Nothing but the lines from the start of the records through the line that contains "let rows := fm_value_type f in" is to be copied, and each is to be copied exactly.

Saved entries:
********
(* ===== verification/FactoryFacts.v ===== *)
(** What the rows of the factory files say, checked by computation, and what
    follows for the functions that read them. *)
From S2P Require Export Registry.

(** * Definitions *)

(** The includes and the seven functions of a file are for the same classes, in
    the same order. *)
Definition sections_agree (f : factory_module) : bool :=
  let rows := fm_value_type f in
  bool_decide ((fm_includes f).*2 = rows) && bool_decide (fm_has f = rows) &&
  bool_decide (fm_construct f = rows) && bool_decide (fm_constructors f = rows) &&
  bool_decide (fm_meta_object f = rows) && bool_decide (fm_meta_object_names f = rows) &&
  bool_decide (fm_value_types f = rows).

(** * Lemmas *)

Lemma all_sections_agree : forallb sections_agree factory_modules = true.
Proof. vm_compute. reflexivity. Qed.

Section Factories.
Context {T : QtTypes} {QB : QtLib} {QW : QtWorld} {CT : CxxTraits}.

Lemma sections_agree_rows f :
  f ∈ factory_modules ->
  (fm_includes f).*2 = fm_value_type f /\ fm_has f = fm_value_type f /\
  fm_construct f = fm_value_type f /\ fm_constructors f = fm_value_type f /\
  fm_meta_object f = fm_value_type f /\ fm_meta_object_names f = fm_value_type f /\
  fm_value_types f = fm_value_type f.
Proof.
  intros Hf. pose proof all_sections_agree as H. rewrite forallb_forall in H.
  specialize (H f (proj1 (list_elem_of_In _ _) Hf)). unfold sections_agree in H. cbv zeta in H.
  rewrite !andb_true_iff, !bool_decide_eq_true in H. tauto.
Qed.

(** ** Lookups *)

(** What a lookup finds: the class of the row of that name, when there is one. *)
Definition class_in (f : factory_module) (rows : list string) (name : string) : option cxx_class :=
  if str_mem name rows then row_class f name else None.

Lemma class_in_cons f row rows name :
  class_in f (row :: rows) name =
    if bool_decide (name = row) then row_class f name else class_in f rows name.
Proof.
  unfold class_in, str_mem. destruct (decide (name = row)) as [->|Hn].
  - by rewrite !bool_decide_eq_true_2 by (done || left).
  - rewrite (bool_decide_eq_false_2 _ Hn).
    rewrite (bool_decide_ext (name ∈ row :: rows) (name ∈ rows)); [done|]. set_solver.
Qed.

(** A row without a class is passed over, whether or not the name comes again. *)
Lemma class_in_none f rows name : row_class f name = None -> class_in f rows name = None.
Proof. unfold class_in. intros ->. by destruct (str_mem _ _). Qed.

Lemma meta_object_rows_class f rows name :
  meta_object_rows f rows name =
    match class_in f rows name with Some c => exactQObjectMetaObject c name | None => None end.
Proof.
  induction rows as [|row rows IH]; [done|]. rewrite class_in_cons. cbn [meta_object_rows].
  case_bool_decide as Hn; [subst row|done].
  destruct (row_class f name) eqn:Hc; [done|]. by rewrite IH, class_in_none.
Qed.

Lemma value_type_rows_class f rows name :
  value_type_rows f rows name =
    match class_in f rows name with Some c => gadgetMetaType c | None => MT_Invalid end.
Proof.
  induction rows as [|row rows IH]; [done|]. rewrite class_in_cons. cbn [value_type_rows].
  case_bool_decide as Hn; [subst row|done].
  destruct (row_class f name) eqn:Hc; [done|]. by rewrite IH, class_in_none.
Qed.

Lemma construct_rows_class f rows name parent e :
  (exists c, class_in f rows name = Some c /\ factory c = true /\
     construct_rows f rows name parent e = create c parent e) \/
  ((forall c, class_in f rows name = Some c -> factory c = false) /\
   construct_rows f rows name parent e = ret (None, e)).
Proof.
  induction rows as [|row rows IH]; [by right|]. rewrite class_in_cons. cbn [construct_rows]. cbv zeta.
  case_bool_decide as Hn; [subst row|done].
  destruct (row_class f name) as [c|] eqn:Hc.
  - destruct (factory c) eqn:Hf; [left; by exists c|]. right. split; [by intros ? [= <-]|].
    destruct IH as [(c' & Hc' & Hf' & _)|[_ ->]]; [|done]. unfold class_in in Hc'. rewrite Hc in Hc'.
    destruct (str_mem _ _); [|done]. injection Hc' as ->. by rewrite Hf in Hf'.
  - rewrite class_in_none in IH by done. destruct IH as [(c' & ? & _)|[_ ->]]; [done|by right].
Qed.

Lemma has_class f name :
  has f name =
    match class_in f (fm_has f) name with Some c => factory c | None => false end ||
    str_mem name (fm_explicit f).
Proof.
  unfold has. f_equal. generalize (fm_has f). intros rows.
  induction rows as [|row rows IH]; [done|]. rewrite class_in_cons. cbn [existsb]. rewrite IH.
  case_bool_decide as Hn; [subst row|done]. simpl.
  destruct (row_class f name) as [c|] eqn:Hc; [|by rewrite class_in_none].
  unfold class_in. rewrite Hc. destruct (str_mem _ _); [|by rewrite orb_false_r].
  by destruct (factory c).
Qed.

Lemma elem_of_filtered f rows (P : cxx_class -> string -> bool) name :
  name ∈ filter (fun row => match row_class f row with Some c => P c row | None => false end = true) rows <->
  exists c, class_in f rows name = Some c /\ P c name = true.
Proof.
  rewrite list_elem_of_filter. unfold class_in, str_mem. split.
  - intros [H Hin]. rewrite bool_decide_eq_true_2 by done. destruct (row_class f name) as [c|]; [|done].
    by exists c.
  - intros (c & Hc & HP). case_bool_decide as Hin; [|done]. by rewrite Hc.
Qed.

(** ** Properties *)

(** C34: the functions of a factory file agree. In each of the 49 files, which
    write the list of their classes eight times: the names that
    meta_object_names_<module> and value_types_<module> publish are exactly those for
    which meta_object_<module> and value_type_<module> find something; a class that
    has_<module> knows is published by constructors_<module>; and it is one of those
    left to createObject, or construct_<module> runs its factory, while a class that
    has_<module> does not know is not constructed, without effect. *)
Theorem factory_functions_agree f name :
  f ∈ factory_modules ->
  (name ∈ meta_object_names f <-> is_Some (meta_object f name)) /\
  (name ∈ value_types f <-> mt_valid (value_type f name) = true) /\
  (has f name = true -> name ∈ constructors f) /\
  (has f name = true -> name ∈ fm_explicit f \/
     exists c, row_class f name = Some c /\ factory c = true /\
       forall parent e, construct_module f name parent e = create c parent e) /\
  (has f name = false -> forall parent e, construct_module f name parent e = ret (None, e)).
Proof.
  intros Hf. apply sections_agree_rows in Hf as (_ & Hh & Hc & Hcs & Hm & Hmn & Hv).
  unfold meta_object_names, meta_object, value_types, value_type, constructors, construct_module.
  rewrite has_class, Hh, Hc, Hcs, Hm, Hmn, Hv. generalize (fm_value_type f). intros rows. split_and!.
  - rewrite (elem_of_filtered f rows (fun c row => is_some_meta (exactQObjectMetaObject c row))).
    rewrite meta_object_rows_class. split.
    + intros (c & -> & H). by destruct (exactQObjectMetaObject c name).
    + destruct (class_in f rows name) as [c|]; [|by intros []]. intros [m Hmo]. exists c.
      by rewrite Hmo.
  - rewrite list_elem_of_filter. split; [by intros [H _]|]. intros H. split; [done|].
    rewrite value_type_rows_class in H. unfold class_in, str_mem in H. by case_bool_decide.
  - intros [H|H]%orb_true_iff; apply elem_of_sorted_set, elem_of_app.
    + left. apply (elem_of_filtered f rows (fun c row => factory c || hasInvokableConstructor c row)).
      destruct (class_in f rows name) as [c|]; [|done]. exists c. by rewrite H.
    + right. by apply bool_decide_eq_true in H.
  - intros [H|H]%orb_true_iff; [right|left; by apply bool_decide_eq_true in H].
    destruct (class_in f rows name) as [c|] eqn:E; [|done]. exists c. split_and!.
    + unfold class_in in E. by destruct (str_mem _ _).
    + done.
    + intros parent e. destruct (construct_rows_class f rows name parent e) as [(c' & E' & _ & ->)|[Hn _]].
      * rewrite E in E'. by injection E' as ->.
      * by rewrite (Hn c E) in H.
  - intros [H _]%orb_false_iff parent e.
    destruct (construct_rows_class f rows name parent e) as [(c' & E' & Hf' & _)|[_ ->]]; [|done].
    by rewrite E', Hf' in H.
Qed.

End Factories.

(** ** Witnesses *)

Lemma factory_functions_agree_witness :
  factory_qtsvg ∈ factory_modules /\ has factory_qtsvg "QSvgRenderer" = true /\
  "QSvgRenderer"%string ∈ constructors factory_qtsvg.
Proof.
  assert (factory_qtsvg ∈ factory_modules) as Hf.
  { change factory_qtsvg with (nth 38 factory_modules factory_qtsvg). apply nth_elem_of. vm_compute. lia. }
  split; [exact Hf|]. assert (has factory_qtsvg "QSvgRenderer" = true) as Hh.
  { vm_compute. reflexivity. }
  split; [exact Hh|].
  exact (proj1 (proj2 (proj2 (factory_functions_agree factory_qtsvg "QSvgRenderer" Hf))) Hh).
Defined.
********
**Task answer**:
(* ===== verification/FactoryFacts.v ===== *)
(** What the rows of the factory files say, checked by computation, and what
    follows for the functions that read them. *)
From S2P Require Export Registry.

(** * Definitions *)

(** The includes and the seven functions of a file are for the same classes, in
    the same order. *)
Definition sections_agree (f : factory_module) : bool :=
  let rows := fm_value_type f in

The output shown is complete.